With demand from downstream customers remaining lukewarm in the face of an uncertain global economic outlook, China Steel Corp (CSC, 中鋼) decided to keep domestic contract steel prices for June unchanged.
The nation’s largest and only integrated steelmaker yesterday said June prices for all types of products would remain the same as those in April and May, to help its domestic customers maintain their international competitiveness, CSC said in an e-mailed statement.
The company said that a production increase in China, despite weakening market demand, could cap the recent rebound in global steel prices.

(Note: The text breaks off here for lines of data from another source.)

(* ===== verification/Majiang.v ===== *)
(** * The rules of mahjong: 3rd/majiang/majiang.cpp

    The server decides with this code whether a player's tiles win and what
    the win is worth.  A tile is a number of two digits, the suit (1, 2, 3) and
    the rank (1 to 9); a hand is a [std::map] from tiles to how many of them
    the player holds; [pg_map] are the tiles exposed by "peng" or one of the
    kinds of "gang".

    [compute_nor_hupai_info] searches for every way to split the hand into a
    pair ("jiang") and sets of three, either equal ("dui") or consecutive
    ("lian"), depth first on one shared map, list and result vector.
    [get_hupai_info] adds the special hands and the score.

    A [std::map] is a [gmap]; iteration is in the order of the keys.  Reading
    a missing key with [operator[]] stores 0 for it; every reader of these maps
    treats 0 as absent, so the store is not shown. *)

From Stdlib Require Import ZArith Lia.
From stdpp Require Import base tactics option numbers gmap list strings sorting.
From S2P Require Import Prelude.

Local Open Scope Z_scope.

Abbreviation PAI_MAP := (gmap Z Z) (only parsing).
Abbreviation PG_MAP := (gmap Z string) (only parsing).
Abbreviation KAI_GUAN := (gmap string bool) (only parsing).
Abbreviation MULTI_TYPES := (gmap string Z) (only parsing).

(** The pairs of a [std::map], by key. *)
Definition key_le {A} (p q : Z * A) : Prop := p.1 <= q.1.
#[global] Instance key_le_dec {A} (p q : Z * A) : Decision (key_le p q).
Proof. unfold key_le. apply _. Defined.

Definition items {A} (m : gmap Z A) : list (Z * A) := merge_sort key_le (map_to_list m).

Definition map_exists {A} (m : gmap Z A) (k : Z) : bool := bool_decide (is_Some (m !! k)).

(** [pai_map[s]] *)
Definition num (m : PAI_MAP) (s : Z) : Z := default 0 (m !! s).

(** The type of an item: 1 the pair, 2 three equal tiles, 3 three in a row
    that start at [pai_type]. *)
Record PaiItem := mk_item { type : Z; pai_type : Z }.

Record HuPaiData := mk_hpd { hpd_jiang_num : Z; hpd_list_pos : Z; hpd_list : list PaiItem }.

Record HuPaiInfo := mk_hpi { hu_type_info : gmap string Z; mul : Z; geng_num : Z }.

Definition zero_item : PaiItem := mk_item 0 0.

(** [ensure_pai_list(list, index) = item] *)
Definition ensure_pai_list (l : list PaiItem) (index : Z) (it : PaiItem) : list PaiItem :=
  <[Z.to_nat index := it]> (l ++ replicate (Z.to_nat (index + 1) - length l) zero_item).
(* ===== verification/MjHuTable.v ===== *)
(** * The table of winning hands: 3rd/majiang/mj_hupai_typ_compute.cpp

    The automatic player looks hands of one suit up by a code: the numbers of
    the nine tiles as the digits of a decimal number.  [create_hu_relation_hash]
    builds its tables: [get_hp_type_count] writes the codes of all hands made of
    at most four sets of three, without and with a pair, into two arrays of two
    million cells; [get_paixing_hp_relation] then follows every hand down by
    removing tiles, at most five times, and records for each code the codes it
    came from ("father").

    Numbers are [int]: overflow is [None].  Of an array that is only ever
    written at the next free cell, the model has the list of the cells
    written so far; a write beyond the allocation is [None]. *)

From Stdlib Require Import ZArith Lia.
From stdpp Require Import base tactics option numbers gmap list sorting.
From S2P Require Import Prelude Majiang.

Local Open Scope Z_scope.

(** ** Codes *)

Fixpoint hash_loop (i : nat) (pai_map : list Z) (v hash_v : Z) : option Z :=
  match i with
  | O => Some hash_v
  | S i' =>
      x ← arr_get pai_map (Z.of_nat i);
      hash_v ← (if x =? 0 then Some hash_v else p ← chk32 (x * v); chk32 (hash_v + p));
      v ← chk32 (v * 10);
      hash_loop i' pai_map v hash_v
  end.

Definition get_pai_hash_value (pai_map : list Z) : option Z := hash_loop 9 pai_map 1 0.

Fixpoint color_loop (i : nat) (pai_map : PAI_MAP) (s v hash_v : Z) : option Z :=
  match i with
  | O => Some hash_v
  | S i' =>
      hash_v ← (match pai_map !! (s + Z.of_nat i) with
                | Some x => p ← chk32 (x * v); chk32 (hash_v + p)
                | None => Some hash_v
                end);
      v ← chk32 (v * 10);
      color_loop i' pai_map s v hash_v
  end.

Definition get_pai_hash_value_by_color (pai_map : PAI_MAP) (color : Z) : option Z :=
  color_loop 9 pai_map (color * 10) 1 0.

(** The digits of [num] into the array; the loop is left when nothing is left
    of [num], and the cells above keep what they had. *)
Fixpoint num_loop (i : nat) (pai_map : list Z) (num count : Z) : option (Z * list Z) :=
  match i with
  | O => Some (count, pai_map)
  | S i' =>
      pai_map ← arr_set pai_map (Z.of_nat i) (Z.rem num 10);
      let count := count + Z.rem num 10 in
      let num := Z.quot num 10 in
      if num =? 0 then Some (count, pai_map) else num_loop i' pai_map num count
  end.

Definition get_pai_value_by_num (pai_map : list Z) (num : Z) : option (Z * list Z) := num_loop 9 pai_map num 0.

Fixpoint value_loop (i : nat) (pai_map : list Z) (re_pai_hash : PAI_MAP) (base count : Z) : option (Z * list Z) :=
  match i with
  | O => Some (count, pai_map)
  | S i' =>
      let x := default 0 (re_pai_hash !! (base + Z.of_nat i)) in
      pai_map ← arr_set pai_map (Z.of_nat i) x;
      value_loop i' pai_map re_pai_hash base (count + x)
  end.

Definition get_pai_value_by_pai_map (pai_map : list Z) (re_pai_hash : PAI_MAP) (color : Z) : option (Z * list Z) :=
  value_loop 9 pai_map re_pai_hash (color * 10) 0.

(** ** Adding and removing sets *)

(** [pai_map[i] + d < 5] *)
Definition room (pai_map : list Z) (i d : Z) : option bool := x ← arr_get pai_map i; Some (x + d <? 5).

(** [pai_map[i] = pai_map[i] + d] *)
Definition bump (pai_map : list Z) (i d : Z) : option (list Z) :=
  x ← arr_get pai_map i; arr_set pai_map i (x + d).

(** The three functions that add return 1 and the new values, or 0. *)
Definition add_jiang (pai_no pai_count : Z) (pai_map : list Z) : option (Z * Z * list Z) :=
  if pai_count + 2 <? 15 then
    b ← room pai_map pai_no 2;
    if b : bool then pm ← bump pai_map pai_no 2; Some (1, pai_count + 2, pm) else Some (0, pai_count, pai_map)
  else Some (0, pai_count, pai_map).

Definition bump3 (pai_map : list Z) (pai_no d : Z) : option (list Z) :=
  pm ← bump pai_map pai_no d; pm ← bump pm (pai_no + 1) d; bump pm (pai_no + 2) d.

Definition add_shunzi (pai_no pai_count : Z) (pai_map : list Z) : option (Z * Z * list Z) :=
  if (pai_no <? 8) && (pai_count + 3 <? 15) then
    b ← room pai_map pai_no 1;
    b ← (if b : bool then room pai_map (pai_no + 1) 1 else Some false);
    b ← (if b : bool then room pai_map (pai_no + 2) 1 else Some false);
    if b : bool then pm ← bump3 pai_map pai_no 1; Some (1, pai_count + 3, pm) else Some (0, pai_count, pai_map)
  else Some (0, pai_count, pai_map).

Definition add_duizi (pai_no pai_count : Z) (pai_map : list Z) : option (Z * Z * list Z) :=
  if pai_count + 3 <? 15 then
    b ← room pai_map pai_no 3;
    if b : bool then pm ← bump pai_map pai_no 3; Some (1, pai_count + 3, pm) else Some (0, pai_count, pai_map)
  else Some (0, pai_count, pai_map).

Definition reduce_jiang (pai_no pai_count : Z) (pai_map : list Z) : option (Z * list Z) :=
  pm ← bump pai_map pai_no (-2); Some (pai_count - 2, pm).

Definition reduce_shunzi (pai_no pai_count : Z) (pai_map : list Z) : option (Z * list Z) :=
  pm ← bump3 pai_map pai_no (-1); Some (pai_count - 3, pm).

Definition reduce_duizi (pai_no pai_count : Z) (pai_map : list Z) : option (Z * list Z) :=
  pm ← bump pai_map pai_no (-3); Some (pai_count - 3, pm).

(** ** Enumeration *)

(** [new int[2000000]] *)
Definition HP_LIST_SIZE : Z := 2000000.

(** What the calls share: [*count], [*pai_count], [pai_map] and the two arrays
    with their counters. *)
Record gen_state := mk_gen {
  gs_count : Z; gs_pai_count : Z; gs_pai : list Z;
  gs_hp : list Z; gs_hp_count : Z;
  gs_jiang : list Z; gs_jiang_count : Z
}.

(** [list[*list_count] = v; *list_count += 1] *)
Definition put_code (l : list Z) (n v : Z) : option (list Z * Z) :=
  if (n =? Z.of_nat (length l)) && (n <? HP_LIST_SIZE) then Some (l ++ [v], n + 1) else None.

(** [*count = *count + 1] and the code into the array for hands with or without
    a pair. *)
Definition record_hand (is_jiang : Z) (st : gen_state) : option gen_state :=
  h ← get_pai_hash_value (gs_pai st);
  if is_jiang =? 1 then
    r ← put_code (gs_jiang st) (gs_jiang_count st) h;
    Some (mk_gen (gs_count st + 1) (gs_pai_count st) (gs_pai st) (gs_hp st) (gs_hp_count st) r.1 r.2)
  else
    r ← put_code (gs_hp st) (gs_hp_count st) h;
    Some (mk_gen (gs_count st + 1) (gs_pai_count st) (gs_pai st) r.1 r.2 (gs_jiang st) (gs_jiang_count st)).

Definition set_pai (st : gen_state) (pc : Z) (pm : list Z) : gen_state :=
  mk_gen (gs_count st) pc pm (gs_hp st) (gs_hp_count st) (gs_jiang st) (gs_jiang_count st).

(** One of the three loops: [i] from [i] on, [n] rounds.  A round whose tiles
    can be added records the hand, goes on from it and removes the tiles;
    [is_jiang] is what the hand is recorded under. *)
Fixpoint type_loop (add : Z → Z → list Z → option (Z * Z * list Z)) (reduce : Z → Z → list Z → option (Z * list Z))
    (rec : gen_state → option gen_state) (is_jiang : Z) (n : nat) (i : Z) (st : gen_state) : option gen_state :=
  match n with
  | O => Some st
  | S n' =>
      r ← (if 0 <? i then add i (gs_pai_count st) (gs_pai st) else Some (0, gs_pai_count st, gs_pai st));
      let '(ok, pc, pm) := r in
      st ← (if ok =? 1 then
              st ← record_hand is_jiang (set_pai st pc pm);
              st ← rec st;
              p ← reduce i (gs_pai_count st) (gs_pai st);
              Some (set_pai st p.1 p.2)
            else Some st);
      type_loop add reduce rec is_jiang n' (i + 1) st
  end.
(* ===== verification/LandCards.v ===== *)
(** * Cards of "Dou Dizhu": 3rd/land/GameLogic.cpp, the rules

    A card is a byte, the suit in the high and the rank (1 to 13) in the low
    four bits; 0x41 and 0x42 are the jokers.  The code orders cards by a
    "logic value" (3 to 13, ace 14, two 15, jokers 16 and 17), sorts hands,
    groups equal values, recognises the kinds of plays and compares plays.

    Arrays are lists with checked access ([None] outside).  The exception
    that [SortCardList] throws is [None] too.  [BYTE] arithmetic that could
    leave the byte is wrapped. *)

From Stdlib Require Import ZArith Lia.
From stdpp Require Import base tactics option numbers gmap list sorting.
From S2P Require Import Prelude.

Local Open Scope Z_scope.

(** ** Constants *)

Definition MAX_COUNT : Z := 20.
Definition FULL_COUNT : Z := 54.
Definition MASK_COLOR : Z := 240.
Definition MASK_VALUE : Z := 15.

Definition ST_ORDER : Z := 0.
Definition ST_COUNT : Z := 1.
Definition ST_CUSTOM : Z := 2.

Definition CT_ERROR : Z := 0.
Definition CT_SINGLE : Z := 1.
Definition CT_DOUBLE : Z := 2.
Definition CT_THREE : Z := 3.
Definition CT_SINGLE_LINE : Z := 4.
Definition CT_DOUBLE_LINE : Z := 5.
Definition CT_THREE_LINE : Z := 6.
Definition CT_THREE_TAKE_ONE : Z := 7.
Definition CT_THREE_TAKE_TWO : Z := 8.
Definition CT_FOUR_TAKE_ONE : Z := 9.
Definition CT_FOUR_TAKE_TWO : Z := 10.
Definition CT_BOMB_CARD : Z := 11.
Definition CT_MISSILE_CARD : Z := 12.

Definition RULE_3_0 : Z := 1.
Definition RULE_4_1 : Z := 2.
Definition RULE_Off : Z := 256.
Definition RULE_3_2 : Z := 1024.
Definition RULE_4_2 : Z := 2048.

(** [m_cbCardData]: the 54 cards. *)
Definition m_cbCardData : list Z :=
  seqZ 1 13 ++ seqZ 17 13 ++ seqZ 33 13 ++ seqZ 49 13 ++ [65; 66].

(** ** Single cards *)

Definition GetCardValue (cbCardData : Z) : Z := Z.land cbCardData MASK_VALUE.
Definition GetCardColor (cbCardData : Z) : Z := Z.land cbCardData MASK_COLOR.

Definition IsValidCard (cbCardData : Z) : bool :=
  (cbCardData =? 65) || (cbCardData =? 66) ||
  ((GetCardColor cbCardData <=? 48) && (1 <=? GetCardValue cbCardData) && (GetCardValue cbCardData <=? 13)).
(* ===== verification/LandTable.v ===== *)
(** * The table of "Dou Dizhu": dealing, hands and the player's view

    3rd/land/GameLogic.cpp from the shuffling on, without the search for a
    play, and 3rd/land/GameUserItemSink.cpp: the state of one computer player.
    The player keeps the hands of all three chairs in its [CGameLogic] and its
    own hand and the numbers of cards a second time in [CGameUserItemSink].

    [rand] is a list of the numbers it will return.  A failed [ASSERT] (the
    build leaves them on) and an exception are [None], as is an access outside
    of an array.  The check macros and the printing are those of the build
    without [LYX_DEBUG]. *)

From Stdlib Require Import ZArith Lia.
From stdpp Require Import base tactics option numbers gmap list sorting.
From S2P Require Import Prelude LandCards.

Local Open Scope Z_scope.

Definition GAME_PLAYER : Z := 3.
Definition NORMAL_COUNT : Z := 17.
Definition INVALID_CHAIR : Z := 255.
Definition RULE_ShuangWang : Z := 8.
Definition RULE_3Zhua : Z := 16.

(** [CopyMemory(dst + off, src, n)] *)
Definition CopyMemory (dst : list Z) (off : Z) (src : list Z) (n : Z) : option (list Z) :=
  if (0 <=? n) && (n <=? Z.of_nat (length src)) && (0 <=? off) && (off + n <=? Z.of_nat (length dst))
  then Some (take (Z.to_nat off) dst ++ take (Z.to_nat n) src ++ drop (Z.to_nat (off + n)) dst)
  else None.

(** ** Dealing *)

(** The loop that all shuffles share: the card at a random place among those
    left from [base] on goes to [out[k]], and the last one takes its place. *)
Fixpoint pick_loop (n : nat) (size base k : Z) (rands out src : list Z) : option (list Z * list Z * list Z) :=
  match n with
  | O => Some (rands, out, src)
  | S n' =>
      match rands with
      | [] => None
      | r :: rands =>
          if size - k =? 0 then None
          else
            let cbPosition := u8 (base + Z.rem r (size - k)) in
            x ← arr_get src cbPosition;
            out ← arr_set out k x;
            y ← arr_get src (base + size - (k + 1));
            src ← arr_set src cbPosition y;
            pick_loop n' size base (k + 1) rands out src
      end
  end.

(** A do loop runs at least once. *)
Definition rounds (n : Z) : nat := Z.to_nat (Z.max 1 n).

Definition RandCardList (rands cbCardBuffer : list Z) (cbBufferCount : Z) : option (list Z * list Z) :=
  r ← pick_loop (rounds cbBufferCount) cbBufferCount 0 0 rands cbCardBuffer m_cbCardData;
  let '(rands, buffer, _) := r in Some (rands, buffer).

(** The first [cbCount] of the four cards of a value, in random order unless
    all are wanted. *)
Definition RandCardColor (rands : list Z) (cbCardValue cbCount : Z) : option (list Z * list Z) :=
  let CardTemp := (λ index, u8 (16 * index + cbCardValue)) <$> [0; 1; 2; 3] in
  if cbCount =? 4 then Some (rands, CardTemp)
  else
    r ← pick_loop 4 4 0 0 rands (replicate 4 0) CardTemp;
    let '(rands, CardCode, _) := r in
    code ← CopyMemory (replicate 4 0) 0 CardCode cbCount; Some (rands, code).

(** [CardType[k]] groups of [cbCount] cards into [GoodCard]. *)
Fixpoint good_loop (n : nat) (cbCount : Z) (rands GoodCard CardValue : list Z) (CardCount TempIndex : Z) :
    option (list Z * list Z * Z * Z) :=
  match n with
  | O => Some (rands, GoodCard, CardCount, TempIndex)
  | S n' =>
      v ← arr_get CardValue TempIndex;
      r ← RandCardColor rands v cbCount;
      GoodCard ← CopyMemory GoodCard CardCount r.2 cbCount;
      good_loop n' cbCount r.1 GoodCard CardValue (u8 (CardCount + cbCount)) (u8 (TempIndex + 1))
  end.

(** The search for [GoodCard[i]] in the buffer; it is exchanged with the card
    at its place in the player's hand. *)
Fixpoint good_search (n : nat) (j place card : Z) (buffer : list Z) : option (list Z) :=
  match n with
  | O => Some buffer
  | S n' =>
      c ← arr_get buffer j;
      if card =? c then
        temp ← arr_get buffer place;
        buffer ← arr_set buffer place card;
        arr_set buffer j temp
      else good_search n' (j + 1) place card buffer
  end.

Fixpoint good_place (n : nat) (i UserChairID cbBufferCount : Z) (GoodCard buffer : list Z) : option (list Z) :=
  match n with
  | O => Some buffer
  | S n' =>
      card ← arr_get GoodCard i;
      buffer ← good_search (Z.to_nat cbBufferCount) 0 (i + UserChairID * NORMAL_COUNT) card buffer;
      good_place n' (i + 1) UserChairID cbBufferCount GoodCard buffer
  end.

(** The hand of a chair in random order. *)
Definition mix_hand (rands buffer : list Z) (chair : Z) : option (list Z * list Z) :=
  let CurIndex := u8 (NORMAL_COUNT * chair) in
  r ← pick_loop (rounds NORMAL_COUNT) NORMAL_COUNT CurIndex 0 rands (replicate 17 0) buffer;
  let '(rands, cards, buffer) := r in
  buffer ← CopyMemory buffer CurIndex cards NORMAL_COUNT; Some (rands, buffer).

Definition RandGoodCardList (rands cbCardBuffer : list Z) (cbBufferCount UserChairID three four : Z) :
    option (list Z * list Z) :=
  r ← RandCardList rands cbCardBuffer cbBufferCount;
  let '(rands, buffer) := r in
  let CardCount := u8 (three * 3 + four * 4) in
  if (NORMAL_COUNT <? CardCount) || (CardCount =? 0) then Some (rands, buffer)
  else
    r ← pick_loop 11 13 0 0 rands (replicate 11 0) [1; 2; 3; 4; 5; 6; 8; 9; 11; 12; 13];
    let '(rands, CardValue, _) := r in
    r ← good_loop (Z.to_nat three) 3 rands (replicate 17 0) CardValue 0 0;
    let '(rands, GoodCard, CardCount, TempIndex) := r in
    r ← good_loop (Z.to_nat four) 4 rands GoodCard CardValue CardCount TempIndex;
    let '(rands, GoodCard, CardCount, _) := r in
    buffer ← good_place (Z.to_nat CardCount) 0 UserChairID cbBufferCount GoodCard buffer;
    mix_hand rands buffer UserChairID.

(** The first card below a king from [k] on changes places with the one at [i]. *)
Fixpoint low_search (n : nat) (k i : Z) (buffer : list Z) : option (list Z) :=
  match n with
  | O => Some buffer
  | S n' =>
      c ← arr_get buffer k;
      if GetCardLogicValue c <? 13 then
        temp ← arr_get buffer i;
        buffer ← arr_set buffer i c;
        arr_set buffer k temp
      else low_search n' (k + 1) i buffer
  end.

“There are still uncertainties hanging over the global economy and the steel market needs more support for a healthy demand,” the Greater Kaohsiung-based CSC said in the statement.
Against this backdrop, China Steel said major mills in the US and Europe have decided to let prices stay put this quarter, while its peers in China are suffering from oversupply in the face of slowing demand.
The company’s announcement came in line with analysts’ expectations.
Tsai Yen-ling (蔡燕鈴), an analyst at Grand Cathay Investment Services Corp (大華投顧), warned that the government’s planned average industrial electricity rate increase of 35 percent next month would eat into the company’s operating profits, even though the global steel market is expected to improve on a quarterly basis, helped by the anticipated relaxation in monetary policy in emerging economies like China.
Tsai said in a research note that she expected CSC to report a revenue of NT$227.1 billion (US$7.7 billion) this year, compared with NT$240.38 billion last year.
Net income this year would likely reach NT$16.1 billion, or earnings per share of NT$1.07, versus a profit of NT$19.5 billion, or earnings per share of NT$1.36, last year, she said.